Dataset entries
(* ===== verification/Mutex.v ===== *)
(** * Mutexes and priority inheritance
      ([rhino/core/k_mutex.c], [task_pri_change] of [k_task.c], [tick_list_update] of [k_tick.c])

    The mutexes a task holds form a singly linked list that starts in the task
    and goes on through the mutexes.  A task that owns a mutex runs with the
    priority of its most urgent waiter, transitively. *)

From S2P Require Import Prelude KErr KState KMonad Sched Pend.
Local Open Scope Z_scope.

(** ** The list of held mutexes *)

(** The variable [prev] of [mutex_pri_look]: the address of the link that points
    to the current mutex. *)
Inductive mlink :=
  | LTask (t : tid)
  | LMutex (o : oid).

Definition link_get (l : mlink) : K (option oid) :=
  match l with
  | LTask t => k ← get_task t; mret (mutex_list k)
  | LMutex o => m ← get_mutex o; mret (m_mutex_list m)
  end.

Definition link_set (l : mlink) (v : option oid) : K unit :=
  match l with
  | LTask t => upd_task t (set_mutex_list v)
  | LMutex o => upd_mutex o (set_m_mutex_list v)
  end.

(** [pri] of the first waiter of [o], or [pri] unchanged when there is none. *)
Definition first_blk_pri (o : oid) (pri : Z) : K Z :=
  b ← get_blk o;
  match blk_list b with
  | [] => mret pri
  | w :: _ => k ← get_task w; mret (prio k)
  end.

(** The list ends within one round per mutex, plus the final test. *)
Definition mutex_fuel (s : kstate) : nat := S (size (mutexes s)).

Fixpoint pri_limit_loop (fuel : nat) (mutex_tmp : option oid) (pri high_pri : Z) : K Z :=
  match mutex_tmp, fuel with
  | None, _ => mret high_pri
  | Some _, O => undef
  | Some o, S fuel =>
      pri ← first_blk_pri o pri;
      m ← get_mutex o;
      pri_limit_loop fuel (m_mutex_list m) pri (if pri <? high_pri then pri else high_pri)
  end.

Definition mutex_pri_limit (task : tid) (pri : Z) : K Z :=
  k ← get_task task;
  fuel ← gets mutex_fuel;
  pri_limit_loop fuel (mutex_list k) pri pri.

Fixpoint pri_look_loop (fuel : nat) (prev : mlink) (mutex_rel : option oid) (new_pri pri : Z) : K Z :=
  mutex_tmp ← link_get prev;
  match mutex_tmp, fuel with
  | None, _ => mret new_pri
  | Some _, O => undef
  | Some o, S fuel =>
      if decide (Some o = mutex_rel) then
        m ← get_mutex o;
        link_set prev (m_mutex_list m);;
        pri_look_loop fuel prev mutex_rel new_pri pri
      else
        pri ← first_blk_pri o pri;
        pri_look_loop fuel (LMutex o) mutex_rel (if pri <? new_pri then pri else new_pri) pri
  end.

Definition mutex_pri_look (task : tid) (mutex_rel : option oid) : K Z :=
  k ← get_task task;
  fuel ← gets mutex_fuel;
  pri_look_loop fuel (LTask task) mutex_rel (b_prio k) (b_prio k).

(** ** Changing a priority *)

(** One round per task to raise and one to lower is enough, see
    [task_pri_change_wp]. *)
Definition pri_fuel (s : kstate) : nat := S (S (2 * size (tasks s))).

Fixpoint pri_change_loop (fuel : nat) (task : tid) (new_pri : Z) : K kstat_t :=
  match fuel with
  | O => undef
  | S fuel =>
      k ← get_task task;
      if prio k =? new_pri then mret RHINO_SUCCESS
      else
        match task_state k with
        | K_RDY =>
            ready_list_rm task;;
            upd_task task (set_prio new_pri);;
            a ← gets g_active_task;
            (if decide (Some task = a) then ready_list_add_head task else ready_list_add_tail task);;
            mret RHINO_SUCCESS
        | K_SLEEP | K_SUSPENDED | K_SLEEP_SUSPENDED =>
            upd_task task (set_prio new_pri);;
            mret RHINO_SUCCESS
        | K_PEND | K_PEND_SUSPENDED =>
            let old_pri := prio k in
            upd_task task (set_prio new_pri);;
            pend_list_reorder task;;
            k ← get_task task;
            o ← deref (blk_obj k);
            b ← get_blk o;
            if decide (obj_type b = RHINO_MUTEX_OBJ_TYPE) then
              m ← get_mutex o;
              mutex_task ← deref (mutex_task m);
              km ← get_task mutex_task;
              if prio k <? prio km then pri_change_loop fuel mutex_task new_pri
              else if prio km =? old_pri then
                new_pri ← mutex_pri_look mutex_task None;
                km ← get_task mutex_task;
                if negb (new_pri =? prio km) then pri_change_loop fuel mutex_task new_pri else mret RHINO_SUCCESS
              else mret RHINO_SUCCESS
            else mret RHINO_SUCCESS
        | _ => k_err_proc RHINO_INV_TASK_STATE;; mret RHINO_INV_TASK_STATE
        end
  end.

Definition task_pri_change (task : tid) (new_pri : Z) : K kstat_t :=
  fuel ← gets pri_fuel; pri_change_loop fuel task new_pri.

Definition mutex_release (task : tid) (mutex_rel : option oid) : K unit :=
  new_pri ← mutex_pri_look task mutex_rel;
  k ← get_task task;
  if negb (new_pri =? prio k) then task_pri_change task new_pri;; mret tt else mret tt.

Definition mutex_task_pri_reset (task : tid) : K unit :=
  k ← get_task task;
  o ← deref (blk_obj k);
  b ← get_blk o;
  if decide (obj_type b = RHINO_MUTEX_OBJ_TYPE) then
    m ← get_mutex o;
    mutex_task ← deref (mutex_task m);
    km ← get_task mutex_task;
    if prio km =? prio k then mutex_release mutex_task None else mret tt
  else mret tt.

(** ** The tick interrupt *)

(** [iter->next] on the tick list; [None] is the list head. *)
Fixpoint next_in (t : tid) (l : list tid) : option (option tid) :=
  match l with
  | [] => None
  | x :: l' => if decide (x = t) then Some (head l') else next_in t l'
  end.

Definition tick_expire (p_tcb : tid) : K unit :=
  k ← get_task p_tcb;
  match task_state k with
  | K_SLEEP =>
      upd_task p_tcb (set_blk_state BLK_FINISH);;
      upd_task p_tcb (set_task_state K_RDY);;
      tick_list_rm p_tcb;;
      ready_list_add p_tcb
  | K_PEND =>
      tick_list_rm p_tcb;;
      task_list_rm p_tcb;;
      ready_list_add p_tcb;;
      upd_task p_tcb (set_blk_state BLK_TIMEOUT);;
      upd_task p_tcb (set_task_state K_RDY);;
      mutex_task_pri_reset p_tcb;;
      upd_task p_tcb (set_blk_obj None)
  | K_PEND_SUSPENDED =>
      tick_list_rm p_tcb;;
      task_list_rm p_tcb;;
      upd_task p_tcb (set_blk_state BLK_TIMEOUT);;
      upd_task p_tcb (set_task_state K_SUSPENDED);;
      mutex_task_pri_reset p_tcb;;
      upd_task p_tcb (set_blk_obj None)
  | K_SLEEP_SUSPENDED =>
      upd_task p_tcb (set_task_state K_SUSPENDED);;
      upd_task p_tcb (set_blk_state BLK_FINISH);;
      tick_list_rm p_tcb
  | _ => k_err_proc RHINO_SYS_FATAL_ERR
  end.

(** One round per member of the list, plus the final test. *)
Fixpoint tick_loop (fuel : nat) (iter : option tid) : K unit :=
  match iter, fuel with
  | None, _ => mret tt
  | Some _, O => undef
  | Some p_tcb, S fuel =>
      l ← gets g_tick_head;
      iter_temp ← deref (next_in p_tcb l);
      k ← get_task p_tcb;
      now ← gets g_tick_count;
      let delta := i64 (tick_match k - now) in
      if delta <=? 0 then tick_expire p_tcb;; tick_loop fuel iter_temp else mret tt
  end.

Definition tick_list_update (ticks : Z) : K unit :=
  cpsr ← RHINO_CRITICAL_ENTER;
  modify (fun s => set_g_tick_count (u64 (g_tick_count s + ticks)) s);;
  l ← gets g_tick_head;
  tick_loop (length l) (head l);;
  RHINO_CRITICAL_EXIT cpsr.

(** ** The mutex calls *)

(** [owner_nested] is not initialised: it keeps the value of the storage. *)
Definition mutex_create (mutex : option oid) (name : option Z) (mm_alloc_flag : Z) : K kstat_t :=
  NULL_PARA_CHK id mutex (fun o =>
  NULL_PARA_CHK id name (fun name =>
  modify (fun s => set_blks (<[o := mk_blk [] name BLK_POLICY_PRI RHINO_MUTEX_OBJ_TYPE]> (blks s)) s);;
  modify (fun s => set_mutexes
    (<[o := mk_mutex None None (default 0 (owner_nested <$> mutexes s !! o)) mm_alloc_flag]> (mutexes s)) s);;
  mret RHINO_SUCCESS)).

Definition krhino_mutex_create (mutex : option oid) (name : option Z) : K kstat_t :=
  mutex_create mutex name K_OBJ_STATIC_ALLOC.

Section port.
Context `{CpuPort}.

Definition krhino_mutex_del (mutex : option oid) : K kstat_t :=
  NULL_PARA_CHK id mutex (fun o =>
  cpsr ← RHINO_CRITICAL_ENTER;
  INTRPT_NESTED_LEVEL_CHK id cpsr (
  b ← get_blk o;
  if negb (bool_decide (obj_type b = RHINO_MUTEX_OBJ_TYPE)) then critical_return cpsr RHINO_KOBJ_TYPE_ERR
  else
    m ← get_mutex o;
    if negb (mutex_mm_flag m =? K_OBJ_STATIC_ALLOC) then critical_return cpsr RHINO_KOBJ_DEL_ERR
    else
      upd_blk o (set_obj_type RHINO_OBJ_TYPE_NONE);;
      match mutex_task m with
      | Some t => mutex_release t (Some o)
      | None => mret tt
      end;;
      blk_wake_all o pend_task_rm;;
      RHINO_CRITICAL_EXIT_SCHED cpsr;;
      mret RHINO_SUCCESS)).

Definition krhino_mutex_lock (mutex : option oid) (ticks : Z) : K call_res :=
  NULL_PARA_CHK Ret mutex (fun o =>
  st ← gets g_sys_stat;
  if bool_decide (st = RHINO_STOPPED) then mret (Ret RHINO_SUCCESS)
  else
  cpsr ← RHINO_CRITICAL_ENTER;
  INTRPT_NESTED_LEVEL_CHK Ret cpsr (
  b ← get_blk o;
  if negb (bool_decide (obj_type b = RHINO_MUTEX_OBJ_TYPE)) then critical_return cpsr (Ret RHINO_KOBJ_TYPE_ERR)
  else
    a ← cur_task;
    m ← get_mutex o;
    if bool_decide (Some a = mutex_task m) then
      if owner_nested m =? wrap mutex_nested_bits (-1) then
        k_err_proc RHINO_MUTEX_NESTED_OVF;;
        critical_return cpsr (Ret RHINO_MUTEX_NESTED_OVF)
      else
        upd_mutex o (set_owner_nested (wrap mutex_nested_bits (owner_nested m + 1)));;
        critical_return cpsr (Ret RHINO_MUTEX_OWNER_NESTED)
    else
      match mutex_task m with
      | None =>
          ka ← get_task a;
          upd_mutex o (fun m => set_owner_nested 1 (set_m_mutex_list (mutex_list ka) (set_mutex_task (Some a) m)));;
          upd_task a (set_mutex_list (Some o));;
          critical_return cpsr (Ret RHINO_SUCCESS)
      | Some mutex_task =>
          if ticks =? RHINO_NO_WAIT then critical_return cpsr (Ret RHINO_NO_PEND_WAIT)
          else
            lock ← gets g_sched_lock;
            if 0 <? lock then critical_return cpsr (Ret RHINO_SCHED_DISABLE)
            else
              ka ← get_task a;
              km ← get_task mutex_task;
              (if prio ka <? prio km then task_pri_change mutex_task (prio ka);; mret tt else mret tt);;
              pend_to_blk_obj o a ticks;;
              RHINO_CRITICAL_EXIT_SCHED cpsr;;
              mret Blocked
      end)).

(** The rest of a blocking call, run when the task is scheduled again. *)
Definition pend_resume : K kstat_t :=
  cpsr ← RHINO_CPU_INTRPT_DISABLE;
  a ← cur_task;
  stat ← pend_state_end_proc a;
  RHINO_CPU_INTRPT_ENABLE cpsr;;
  mret stat.

Definition krhino_mutex_unlock (mutex : option oid) : K kstat_t :=
  NULL_PARA_CHK id mutex (fun o =>
  st ← gets g_sys_stat;
  if bool_decide (st = RHINO_STOPPED) then mret RHINO_SUCCESS
  else
  cpsr ← RHINO_CRITICAL_ENTER;
  INTRPT_NESTED_LEVEL_CHK id cpsr (
  b ← get_blk o;
  if negb (bool_decide (obj_type b = RHINO_MUTEX_OBJ_TYPE)) then critical_return cpsr RHINO_KOBJ_TYPE_ERR
  else
    a ← cur_task;
    m ← get_mutex o;
    if negb (bool_decide (Some a = mutex_task m)) then critical_return cpsr RHINO_MUTEX_NOT_RELEASED_BY_OWNER
    else
      upd_mutex o (set_owner_nested (wrap mutex_nested_bits (owner_nested m - 1)));;
      m ← get_mutex o;
      if 0 <? owner_nested m then critical_return cpsr RHINO_MUTEX_OWNER_NESTED
      else
        mutex_release a (Some o);;
        b ← get_blk o;
        match blk_list b with
        | [] =>
            upd_mutex o (set_mutex_task None);;
            critical_return cpsr RHINO_SUCCESS
        | task :: _ =>
            pend_task_wakeup task;;
            upd_mutex o (set_mutex_task (Some task));;
            k ← get_task task;
            upd_mutex o (set_m_mutex_list (mutex_list k));;
            upd_task task (set_mutex_list (Some o));;
            upd_mutex o (set_owner_nested 1);;
            RHINO_CRITICAL_EXIT_SCHED cpsr;;
            mret RHINO_SUCCESS
        end)).

End port.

* _Task goal_: Search the data above for the string "LMutex" and report each line that holds it.

* _Exercise response_:
  | LMutex (o : oid).
  | LMutex o => m ← get_mutex o; mret (m_mutex_list m)
  | LMutex o => upd_mutex o (set_m_mutex_list v)
        pri_look_loop fuel (LMutex o) mutex_rel (if pri <? new_pri then pri else new_pri) pri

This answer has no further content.